**WORK INSTRUCTIONS**
Once the line containing "apply as_str_from_str in" is found in the records below, return it and each following line exactly, up to and including the line containing "(** The conditions", and nothing else.

===============

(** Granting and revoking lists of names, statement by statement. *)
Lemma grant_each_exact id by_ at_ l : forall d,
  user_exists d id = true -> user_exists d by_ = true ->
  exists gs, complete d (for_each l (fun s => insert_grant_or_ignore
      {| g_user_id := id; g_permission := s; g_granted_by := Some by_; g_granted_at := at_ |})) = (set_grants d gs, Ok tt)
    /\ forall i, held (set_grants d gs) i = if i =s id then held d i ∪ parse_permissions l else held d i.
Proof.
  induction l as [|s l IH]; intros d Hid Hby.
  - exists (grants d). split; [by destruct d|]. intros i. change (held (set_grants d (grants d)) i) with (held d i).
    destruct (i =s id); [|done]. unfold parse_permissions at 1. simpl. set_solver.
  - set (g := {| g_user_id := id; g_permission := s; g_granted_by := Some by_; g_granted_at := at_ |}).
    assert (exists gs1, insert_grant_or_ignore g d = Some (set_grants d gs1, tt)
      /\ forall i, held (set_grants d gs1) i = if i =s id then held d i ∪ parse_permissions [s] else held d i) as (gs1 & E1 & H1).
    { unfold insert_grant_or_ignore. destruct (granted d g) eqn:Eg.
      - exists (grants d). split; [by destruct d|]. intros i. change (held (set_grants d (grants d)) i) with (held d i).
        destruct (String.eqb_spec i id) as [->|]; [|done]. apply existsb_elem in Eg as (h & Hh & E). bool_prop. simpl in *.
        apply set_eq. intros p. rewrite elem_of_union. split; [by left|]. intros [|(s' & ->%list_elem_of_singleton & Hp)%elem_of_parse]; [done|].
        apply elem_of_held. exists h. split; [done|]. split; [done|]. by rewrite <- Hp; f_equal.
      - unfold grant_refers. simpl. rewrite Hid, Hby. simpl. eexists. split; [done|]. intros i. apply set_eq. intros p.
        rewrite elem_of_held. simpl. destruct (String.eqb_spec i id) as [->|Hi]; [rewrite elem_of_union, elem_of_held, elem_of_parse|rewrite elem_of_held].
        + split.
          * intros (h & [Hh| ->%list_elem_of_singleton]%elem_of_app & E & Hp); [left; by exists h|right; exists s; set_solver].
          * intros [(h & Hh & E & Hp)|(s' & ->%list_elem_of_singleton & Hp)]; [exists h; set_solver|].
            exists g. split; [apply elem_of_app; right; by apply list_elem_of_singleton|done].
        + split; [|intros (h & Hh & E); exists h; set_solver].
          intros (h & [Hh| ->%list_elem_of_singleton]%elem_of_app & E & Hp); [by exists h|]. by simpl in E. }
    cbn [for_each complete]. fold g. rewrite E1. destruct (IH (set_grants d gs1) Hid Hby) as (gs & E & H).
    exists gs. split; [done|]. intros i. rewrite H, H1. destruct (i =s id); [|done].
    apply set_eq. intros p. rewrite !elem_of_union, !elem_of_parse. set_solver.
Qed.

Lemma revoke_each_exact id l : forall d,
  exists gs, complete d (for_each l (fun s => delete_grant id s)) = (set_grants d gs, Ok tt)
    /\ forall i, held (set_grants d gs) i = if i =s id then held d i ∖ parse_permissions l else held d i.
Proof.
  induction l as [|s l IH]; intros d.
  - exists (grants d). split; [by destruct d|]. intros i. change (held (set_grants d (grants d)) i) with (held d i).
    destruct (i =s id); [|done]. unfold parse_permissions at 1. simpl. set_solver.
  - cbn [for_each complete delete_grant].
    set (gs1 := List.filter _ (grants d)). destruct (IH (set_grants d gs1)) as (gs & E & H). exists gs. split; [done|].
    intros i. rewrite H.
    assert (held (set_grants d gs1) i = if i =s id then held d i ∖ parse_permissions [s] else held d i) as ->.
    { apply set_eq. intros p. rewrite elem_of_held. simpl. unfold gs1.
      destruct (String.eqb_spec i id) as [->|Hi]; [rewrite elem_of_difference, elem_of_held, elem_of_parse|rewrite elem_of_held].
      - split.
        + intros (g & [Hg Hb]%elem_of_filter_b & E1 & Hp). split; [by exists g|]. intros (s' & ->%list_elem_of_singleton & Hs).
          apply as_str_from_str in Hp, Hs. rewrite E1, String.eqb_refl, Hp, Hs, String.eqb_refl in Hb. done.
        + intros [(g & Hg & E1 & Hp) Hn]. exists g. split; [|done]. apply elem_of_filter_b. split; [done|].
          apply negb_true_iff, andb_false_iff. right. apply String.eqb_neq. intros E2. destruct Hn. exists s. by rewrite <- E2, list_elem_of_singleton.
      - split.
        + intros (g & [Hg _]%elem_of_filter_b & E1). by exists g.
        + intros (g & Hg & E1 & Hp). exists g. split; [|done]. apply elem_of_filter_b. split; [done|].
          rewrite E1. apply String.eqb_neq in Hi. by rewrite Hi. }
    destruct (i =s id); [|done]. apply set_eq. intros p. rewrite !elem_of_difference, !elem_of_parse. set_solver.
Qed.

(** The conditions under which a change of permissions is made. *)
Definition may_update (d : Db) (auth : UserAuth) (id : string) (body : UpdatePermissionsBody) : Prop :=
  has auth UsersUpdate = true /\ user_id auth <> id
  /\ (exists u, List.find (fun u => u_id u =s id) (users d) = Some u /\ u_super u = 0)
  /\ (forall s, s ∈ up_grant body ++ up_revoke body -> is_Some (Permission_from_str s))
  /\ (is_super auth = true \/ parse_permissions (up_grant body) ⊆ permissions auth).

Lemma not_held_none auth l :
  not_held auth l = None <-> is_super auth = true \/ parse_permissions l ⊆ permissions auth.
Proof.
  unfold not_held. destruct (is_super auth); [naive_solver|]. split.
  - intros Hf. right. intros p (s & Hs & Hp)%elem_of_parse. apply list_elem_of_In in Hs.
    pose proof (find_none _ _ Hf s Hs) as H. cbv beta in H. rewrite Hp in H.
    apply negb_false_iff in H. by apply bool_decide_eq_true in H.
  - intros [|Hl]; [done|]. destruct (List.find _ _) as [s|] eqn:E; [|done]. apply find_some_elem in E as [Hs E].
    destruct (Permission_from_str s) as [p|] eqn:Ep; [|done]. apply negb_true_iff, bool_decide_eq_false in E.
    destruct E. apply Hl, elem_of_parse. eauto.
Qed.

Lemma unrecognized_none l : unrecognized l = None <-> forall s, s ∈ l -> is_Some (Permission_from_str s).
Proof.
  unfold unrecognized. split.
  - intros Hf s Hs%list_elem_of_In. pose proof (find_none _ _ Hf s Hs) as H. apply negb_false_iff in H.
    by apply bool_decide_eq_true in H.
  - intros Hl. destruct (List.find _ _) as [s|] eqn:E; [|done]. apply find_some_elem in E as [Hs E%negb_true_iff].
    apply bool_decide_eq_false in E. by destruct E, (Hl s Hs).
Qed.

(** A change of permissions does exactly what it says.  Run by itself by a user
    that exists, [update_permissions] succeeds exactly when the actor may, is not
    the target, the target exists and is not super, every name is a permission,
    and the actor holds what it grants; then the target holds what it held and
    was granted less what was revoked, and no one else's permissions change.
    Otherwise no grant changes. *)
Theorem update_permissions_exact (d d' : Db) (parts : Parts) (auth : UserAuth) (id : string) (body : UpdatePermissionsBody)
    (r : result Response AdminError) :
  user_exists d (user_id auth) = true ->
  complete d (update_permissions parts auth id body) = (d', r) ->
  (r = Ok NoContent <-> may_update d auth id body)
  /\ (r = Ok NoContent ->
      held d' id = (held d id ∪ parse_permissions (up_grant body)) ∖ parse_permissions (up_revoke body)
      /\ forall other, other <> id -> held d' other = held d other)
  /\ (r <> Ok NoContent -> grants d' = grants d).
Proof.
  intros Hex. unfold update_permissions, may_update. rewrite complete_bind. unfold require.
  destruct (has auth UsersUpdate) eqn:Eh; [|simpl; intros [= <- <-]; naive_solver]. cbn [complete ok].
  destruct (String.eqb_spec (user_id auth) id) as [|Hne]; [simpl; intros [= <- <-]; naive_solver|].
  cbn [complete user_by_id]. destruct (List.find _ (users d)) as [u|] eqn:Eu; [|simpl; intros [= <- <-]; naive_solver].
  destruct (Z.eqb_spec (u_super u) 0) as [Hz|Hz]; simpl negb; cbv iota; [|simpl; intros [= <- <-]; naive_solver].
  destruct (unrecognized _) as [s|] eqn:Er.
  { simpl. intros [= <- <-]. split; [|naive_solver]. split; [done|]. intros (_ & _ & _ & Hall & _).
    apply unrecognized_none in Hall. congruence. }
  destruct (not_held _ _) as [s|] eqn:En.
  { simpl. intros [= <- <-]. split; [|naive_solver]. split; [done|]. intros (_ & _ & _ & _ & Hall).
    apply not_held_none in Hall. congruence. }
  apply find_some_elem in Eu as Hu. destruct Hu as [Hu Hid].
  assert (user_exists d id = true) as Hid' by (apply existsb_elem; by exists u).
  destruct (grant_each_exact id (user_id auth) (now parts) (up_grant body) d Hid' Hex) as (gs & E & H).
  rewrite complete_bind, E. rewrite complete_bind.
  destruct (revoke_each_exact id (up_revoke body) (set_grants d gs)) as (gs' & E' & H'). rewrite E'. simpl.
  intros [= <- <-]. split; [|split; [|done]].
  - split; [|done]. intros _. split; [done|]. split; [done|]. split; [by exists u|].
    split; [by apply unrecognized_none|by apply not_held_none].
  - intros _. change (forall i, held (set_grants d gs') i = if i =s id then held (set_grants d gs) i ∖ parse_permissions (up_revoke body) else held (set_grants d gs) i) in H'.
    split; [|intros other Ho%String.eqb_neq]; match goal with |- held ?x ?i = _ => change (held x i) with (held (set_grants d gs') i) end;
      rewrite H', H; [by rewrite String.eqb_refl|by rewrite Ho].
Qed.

===============

**THE COMPLETED TASK**
          apply as_str_from_str in Hp, Hs. rewrite E1, String.eqb_refl, Hp, Hs, String.eqb_refl in Hb. done.
        + intros [(g & Hg & E1 & Hp) Hn]. exists g. split; [|done]. apply elem_of_filter_b. split; [done|].
          apply negb_true_iff, andb_false_iff. right. apply String.eqb_neq. intros E2. destruct Hn. exists s. by rewrite <- E2, list_elem_of_singleton.
      - split.
        + intros (g & [Hg _]%elem_of_filter_b & E1). by exists g.
        + intros (g & Hg & E1 & Hp). exists g. split; [|done]. apply elem_of_filter_b. split; [done|].
          rewrite E1. apply String.eqb_neq in Hi. by rewrite Hi. }
    destruct (i =s id); [|done]. apply set_eq. intros p. rewrite !elem_of_difference, !elem_of_parse. set_solver.
Qed.

(** The conditions under which a change of permissions is made. *)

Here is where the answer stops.